The assets considered for acquisition include 75% stake in the 100,000 barrel-per-day oil refinery in Cape Town, as well as a lubricants manufacturing plant in Durban.

As part of the deal, Sinopec will acquire more than 800 service stations in South Africa and Botswana as well as storage tanks and oil depot distribution facilities.

The remaining 25% in the South African assets will be retained by local shareholders upon completion of the deal, which is subject to regulatory authorities’ approval.

Sinopec said in a statement: “With this investment, Sinopec looks forward to becoming an integral part of South Africa and Botswana’s local economies.”

The sale is part of Chevron’s three-year divestment program announced in 2014.

Chevron was reported by Bloomberg as saying in an emailed statement that Sinopec was selected “due to the better terms and conditions of their offer.”

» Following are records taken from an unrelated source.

(* ===== verification/RequestFilterThms.v ===== *)
(** * Theorems on the verification of requests

    What the router and a batcher accept, exactly; that a request in a batcher's mempool passes the batcher's own check, so that
    a batch that skips pooled requests is verified; and the request types that only the router refuses. *)
From stdpp Require Import gmap sets.
From Stdlib Require Import NArith ZArith Lia.
From Stdlib Require Import Init.Byte.
From S2P Require Import Prelude Types Events Blocks Batcher BatchStore PendingStore Pool PoolThms RequestFilter Router RouterThms BatcherService Sample SampleBlocks.

Section Checks.
Context `{RequestCodecs} `{Sha256}.

(** A payload with a signature that satisfies the checks of a configuration, and its type. *)
Record well_formed (config : FilterConfig) (payload signature : bytes) (reqType : Z) : Prop := {
  wf_size : (N.of_nat (length payload + length signature) <= fc_RequestMaxBytes config)%N;
  wf_headers : exists rawS rawC shdr chdr identity,
    payload_headers payload = Some (Some (mkHeaders (Some rawC) (Some rawS))) /\ signature_header rawS = Some shdr /\ dec rawC = Some chdr /\
    sh_Nonce shdr <> [] /\ ch_TxId chdr = ComputeTxID (sh_Nonce shdr) (sh_Creator shdr) /\ UnmarshalIdentity (sh_Creator shdr) = Some identity /\ ch_Type chdr = reqType /\
    (fc_ClientSignatureVerificationRequired config = true \/ reqType = HeaderType_CONFIG_UPDATE ->
       exists policy, fc_PolicyManager config ChannelWriters = Some policy /\ policy (mkSignedData (Some payload) identity signature) = true)
}.

Lemma length_hex bs : length (hex_encode bs) = 2 * length bs.
Proof. induction bs as [|b bs IH]; [done|]. unfold hex_encode in *. cbn. rewrite IH. lia. Qed.

Lemma verifyTxID_Ok chdr shdr : verifyTxID chdr shdr = Ok tt <-> sh_Nonce shdr <> [] /\ ch_TxId chdr = ComputeTxID (sh_Nonce shdr) (sh_Creator shdr).
Proof.
  unfold verifyTxID. rewrite !guard_err_Ok, bool_decide_eq_false, !negb_false_iff, !bool_decide_eq_true. split; [tauto|]. intros [Hn Ht]. split; [done|]. split; [|done].
  rewrite Ht. unfold ComputeTxID. by rewrite length_hex, sha256_length.
Qed.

Chevron estimates that it needs to invest $1 to upgrade the Cape Town refinery in order to comply with the regulations.

The Chinese company said: “Sinopec intends to enable technological improvements and upgrades for all of the acquired assets to help meet increasing local demand for quality products as well as contribute to the development of the indigenous oil industry."

According to Sinopec, the demand for refined petroleum in South Africa has increased by nearly 5% annually over the past five years, reported Reuters.